Abstract
The direction-changing bilateral gaze-evoked nystagmus (GEN) (BGEN) is a more specific sign for a gaze-holding deficit than unilateral GEN (UGEN) in a central lesion. We sought to clarify which cerebellar structure is responsible for the generation of BGEN compared with UGEN.
We studied 47 cases of UGEN or BGEN associated with isolated unilateral cerebellar infarction in the territories of the cerebellar arteries diagnosed by brain magnetic resonance image (MRI) from June 2007 to April 2014. To identify the structures involved in the generation of BGEN, the overlapped lesions of the BGEN group were subtracted from those of UGEN group and vice versa.

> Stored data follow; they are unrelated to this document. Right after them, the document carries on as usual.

Lemma read_loop_fuel fuel : ∀ s,
  (length s ≤ fuel)%nat → read_loop fuel s = read_loop (length s) s.
Proof.
  induction (lt_wf fuel) as [fuel _ IH]. intros s Hs.
  destruct fuel as [|fuel].
  - destruct s; [done|simpl in Hs; lia].
  - destruct s as [|c s]; simpl length; simpl in Hs.
    + simpl. by destruct (extract []) as [[v r]|].
    + cbn [read_loop].
      destruct (extract (c :: s)) as [[v r]|] eqn:He; [|done].
      apply extract_shorter in He. simpl in He.
      rewrite (IH fuel) by lia. by rewrite (IH (length s)) by lia.
Qed.

Lemma read_extract s v rest :
  extract s = Some (v, rest) →
  read_input (Some s) = v :: read_input (Some rest).
Proof.
  intros He. pose proof (extract_shorter _ _ _ He) as Hlen.
  unfold read_input. destruct s as [|c s]; [simpl in Hlen; lia|].
  cbn [length read_loop]. rewrite He. f_equal.
  apply read_loop_fuel. simpl in Hlen. lia.
Qed.

Lemma read_fail s : extract s = None → read_input (Some s) = [].
Proof.
  intros He. unfold read_input. destruct s as [|c s]; [done|].
  cbn [length read_loop]. by rewrite He.
Qed.

Lemma extract_skip ws s :
  Forall (λ c, is_space c = true) ws → extract (ws ++ s) = extract s.
Proof. intros Hws. unfold extract. by rewrite skip_space_app. Qed.

Lemma read_skip ws s :
  Forall (λ c, is_space c = true) ws →
  read_input (Some (ws ++ s)) = read_input (Some s).
Proof.
  intros Hws.
  destruct (extract s) as [[v rest]|] eqn:He.
  - rewrite (read_extract s v rest He).
    apply read_extract. by rewrite extract_skip.
  - rewrite (read_fail s He). apply read_fail. by rewrite extract_skip.
Qed.
Lemma idle_loop_unpriced (pf : Portfolio) (decisions : gmap string PortfolioDecision)
    (current_prices : gmap string Qc) (listed : list string) (executed : gmap string Z)
    (ticker : string) :
  map_Forall (λ _ d, default 0 (decision_quantity d) ≤ 0) decisions →
  ticker ∈ listed → current_prices !! ticker = None →
  ∃ key, execute_decisions pf decisions current_prices listed executed = Raised key.
Proof.
  intros Hidle Hin Hnone. revert executed.
  induction listed as [|x l IH]; intros executed; [by apply elem_of_nil in Hin|].
  cbn [execute_decisions]. unfold getitem.
  destruct (current_prices !! x) as [price|] eqn:Hprice; cbn [mbind outcome_bind];
    [|by eexists].
  rewrite idle_call by done. cbn [mbind outcome_bind fst snd].
  apply elem_of_cons in Hin as [->|Hin]; [congruence|]. by apply IH.
Qed.

(** X9: a day on which no decision asks for shares.  When every decision
    present has no quantity or a quantity that is not positive (an absent
    decision counts as a hold of 0 shares), the loop returns the portfolio
    unchanged with a fill of 0 for every listed ticker, whether or not the
    tickers are tracked; and a listed ticker without a price makes the loop
    raise [KeyError]. *)
Theorem idle_day_changes_nothing (pf : Portfolio)
    (decisions : gmap string PortfolioDecision) (current_prices : gmap string Qc)
    (listed : list string) :
  map_Forall (λ _ d, default 0 (decision_quantity d) ≤ 0) decisions →
  ((∀ ticker, ticker ∈ listed → is_Some (current_prices !! ticker)) →
   ∃ executed_trades,
     execute_decisions pf decisions current_prices listed ∅ = Returned (pf, executed_trades) ∧
     ∀ ticker, executed_trades !! ticker = if decide (ticker ∈ listed) then Some 0%Z else None) ∧
  (∀ ticker, ticker ∈ listed → current_prices !! ticker = None →
   ∃ key, execute_decisions pf decisions current_prices listed ∅ = Raised key).
Proof.
  intros Hidle. split.
  - intros Hpriced.
    destruct (idle_loop pf decisions current_prices listed ∅ Hidle Hpriced)
      as (executed' & E & Hex).
    exists executed'. split; [exact E|]. intros ticker. rewrite Hex.
    by rewrite lookup_empty.
  - intros ticker. by apply idle_loop_unpriced.
Qed.

Lemma idle_day_changes_nothing_witness :
  let decisions : gmap string PortfolioDecision :=
    {["X" := mkDecision (Some "buy") (Some 0); "Y" := mkDecision None None]} in
  (∃ executed_trades,
     execute_decisions demo_portfolio decisions {["X" := Qc_of_Z 30; "Y" := Qc_of_Z 2]}
       ["X"; "Y"] ∅ = Returned (demo_portfolio, executed_trades)) ∧
  (∃ key,
     execute_decisions demo_portfolio decisions {["X" := Qc_of_Z 30]} ["X"; "Y"] ∅
       = Raised key).
Proof.
  intros decisions.
  assert (Hidle : map_Forall (λ _ d, default 0 (decision_quantity d) ≤ 0) decisions)
    by compute_done.
  split.
  - destruct (proj1 (idle_day_changes_nothing demo_portfolio decisions
                {["X" := Qc_of_Z 30; "Y" := Qc_of_Z 2]} ["X"; "Y"] Hidle))
      as (executed & E & _).
    + apply (proj1 (Forall_forall _ _)). compute_done.
    + by exists executed.
  - apply (proj2 (idle_day_changes_nothing demo_portfolio decisions
             {["X" := Qc_of_Z 30]} ["X"; "Y"] Hidle) "Y"); compute_done.
Defined.

(** ** A new portfolio *)

Lemma dict_of_tickers_lookup_decide {V} (v : V) tickers ticker :
  dict_of_tickers v tickers !! ticker = if decide (ticker ∈ tickers) then Some v else None.
Proof.
  destruct (decide (ticker ∈ tickers)) as [Hin|Hnin].
  - apply (dict_of_tickers_is_Some v) in Hin as [x Hx].
    by rewrite (dict_of_tickers_lookup _ _ _ _ Hx) in Hx.
  - apply eq_None_not_Some. intros H. by apply dict_of_tickers_is_Some in H.
Qed.
(** C10.  [print_arg] only reads through its pointer: whatever the outcome,
    the objects are as they were, and when it returns the record it was
    given has the same [value], [sub_value] and [cmd]. *)
Theorem print_arg_leaves_record p m a :
  nth_error (objects m) p = Some a ->
  objects (final (print_arg p m)) = objects m
  /\ forall m', print_arg p m = Ret tt m' ->
       exists a', nth_error (objects m') p = Some a'
                  /\ value a' = value a
                  /\ sub_value a' = sub_value a
                  /\ cmd a' = cmd a.
Proof.
  intros Hp.
  assert (Hobj : objects (final (print_arg p m)) = objects m).
  { rewrite (print_arg_run p m a Hp).
    destruct (cmd a) as [| [[q | q |] | [q | q |] |] | q]; reflexivity. }
  split; [exact Hobj |].
  intros m' Hret. rewrite Hret in Hobj. simpl in Hobj.
  exists a. rewrite Hobj. auto.
Qed.

Lemma print_arg_leaves_record_witness :
  print_arg 0 (mk_machine EmptyString [mk_args 5 "a" OP1])
  = Ret tt (mk_machine "value: 5sub_value 97OP1" [mk_args 5 "a" OP1])
  /\ objects (final (print_arg 0
                        (mk_machine EmptyString [mk_args 5 "a" OP1])))
     = [mk_args 5 "a" OP1].
Proof.
  split; [reflexivity |].
  apply (print_arg_leaves_record 0
           (mk_machine EmptyString [mk_args 5 "a" OP1]) (mk_args 5 "a" OP1)).
  reflexivity.
Defined.




(** ** The first scenario of the specification: tokens ["5"; "a"; "0"] *)




(** ** Decimal text read back

    What [%d] writes is what [%d] and [%ld] read. *)

Lemma scan_digits_step acc c k s :
  Libc.digit_of c = Some k ->
  Libc.scan_digits acc (String c s) = Libc.scan_digits (10 * acc + k) s.
Proof. intros H. cbn [Libc.scan_digits]. rewrite H. reflexivity. Qed.

Ltac read_digit :=
  cbn [NilEmpty.string_of_uint Pos.of_uint_acc Pos.of_uint];
  erewrite scan_digits_step by reflexivity;
  match goal with
  | |- context [Z.of_N (N_of_ascii ?c)] =>
      let v := eval compute in (Z.of_N (N_of_ascii c)) in
      change (Z.of_N (N_of_ascii c)) with v
  end.

Lemma scan_digits_uint_acc d p :
  Libc.scan_digits (Z.pos p) (NilEmpty.string_of_uint d)
  = Z.pos (Pos.of_uint_acc d p).
Proof.
  revert p. induction d; intros p; [reflexivity | ..];
    read_digit; rewrite <- IHd; f_equal; lia.
Qed.

Lemma scan_digits_uint d :
  Libc.scan_digits 0 (NilEmpty.string_of_uint d) = Z.of_N (Pos.of_uint d).
Proof.
  induction d; [reflexivity | read_digit; exact IHd | ..];
    read_digit; cbn [Z.of_N]; rewrite <- scan_digits_uint_acc; reflexivity.
Qed.

Lemma scan_unsigned_uint d :
  d <> Decimal.Nil ->
  Libc.scan_unsigned (NilEmpty.string_of_uint d)
  = Some (Z.of_N (Pos.of_uint d)).
Proof.
  intros Hd. rewrite <- scan_digits_uint.
  destruct d; [contradiction | reflexivity ..].
Qed.

Lemma scan_decimal_uint d :
  d <> Decimal.Nil ->
  Libc.scan_decimal (NilEmpty.string_of_uint d)
  = Some (Z.of_N (Pos.of_uint d)).
Proof.
  intros Hd. rewrite <- (scan_unsigned_uint d Hd).
  destruct d; [contradiction | reflexivity ..].
Qed.

Lemma pos_to_uint_not_nil p : Pos.to_uint p <> Decimal.Nil.
Proof.
  intros E. pose proof (DecimalPos.Unsigned.of_to p) as H.
  rewrite E in H. discriminate H.
Qed.

Lemma string_of_uint_not_nil d :
  d <> Decimal.Nil ->
  NilZero.string_of_uint d = NilEmpty.string_of_uint d.
Proof. destruct d; [contradiction | reflexivity ..]. Qed.

Lemma scan_decimal_minus s :
  Libc.scan_decimal (String "-" s)
  = option_map Z.opp (Libc.scan_unsigned s).
Proof. reflexivity. Qed.

Lemma scan_decimal_fmt_d z : Libc.scan_decimal (Libc.fmt_d z) = Some z.
Proof.
  unfold Libc.fmt_d. destruct z as [| p | p]; [reflexivity | |];
    cbn [Z.to_int NilZero.string_of_int];
    rewrite (string_of_uint_not_nil _ (pos_to_uint_not_nil p)).
  - rewrite (scan_decimal_uint _ (pos_to_uint_not_nil p)),
      DecimalPos.Unsigned.of_to.
    reflexivity.
  - rewrite scan_decimal_minus,
      (scan_unsigned_uint _ (pos_to_uint_not_nil p)),
      DecimalPos.Unsigned.of_to.
    reflexivity.
Qed.

Lemma conv_ld_fmt_d k old :
  Libc.LONG_MIN <= k <= Libc.LONG_MAX -> Libc.conv_ld (Libc.fmt_d k) old = k.
Proof.
  intros Hk. unfold Libc.conv_ld. rewrite scan_decimal_fmt_d.
  unfold Libc.strtol_clamp. lia.
Qed.

Lemma conv_d_fmt_d v old :
  - 2 ^ 31 <= v < 2 ^ 31 -> Libc.conv_d (Libc.fmt_d v) old = v.
Proof.
  intros Hv. unfold Libc.conv_d. rewrite scan_decimal_fmt_d.
  assert (E : Libc.strtol_clamp v = v).
  { unfold Libc.strtol_clamp, Libc.LONG_MIN, Libc.LONG_MAX.
    change (2 ^ 31) with 2147483648 in Hv.
    change (2 ^ 63) with 9223372036854775808. lia. }
  rewrite E. unfold Libc.int_of_long.
  rewrite Z.mod_small; lia.
Qed.

(** X5.  The value step reads back what [print_arg] writes for [value]:
    handed the [%d] text of an [int], it stores that [int], whatever the
    local held before. *)
Theorem read_value_of_printed_value junk prog sv c v m :
  - 2 ^ 31 <= v < 2 ^ 31 ->
  read_value 4 [prog; Libc.fmt_d v; sv; c] junk m
  = Ret (set_value junk v, 2) m.
Proof.
  intros Hv. unfold read_value.
  change (4 =? 4)%Z with true. cbv iota.
  assert (Hp : argv_at [prog; Libc.fmt_d v; sv; c] 1 m
               = Ret (Str (Libc.fmt_d v)) m) by reflexivity.
  rewrite (bind_Ret _ _ _ _ _ Hp).
  unfold sscanf_d, bind, ret.
  rewrite (conv_d_fmt_d v (value junk) Hv). reflexivity.
Qed.

Lemma read_value_of_printed_value_witness :
  read_value 4 ["prog"; Libc.fmt_d (-42); "a"; "0"] stale boot
  = Ret (set_value stale (-42), 2) boot.
Proof. apply read_value_of_printed_value. lia. Defined.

About half of the patients (25/47, 53%) showed BGEN and others showed UGEN. There was no difference in the interval from symptom onset to examination between 2 groups (1.3 days vs 2.5 days, P = .24). Thirty-five patients (35/47, 75%) with GEN also showed spontaneous nystagmus. Lesion subtraction analyses revealed that both of the patients with BGEN and UGEN had damage around the vermal pyramid, the uvula and the tonsil, parts of the biventer lobule, and the inferior semilunar lobule.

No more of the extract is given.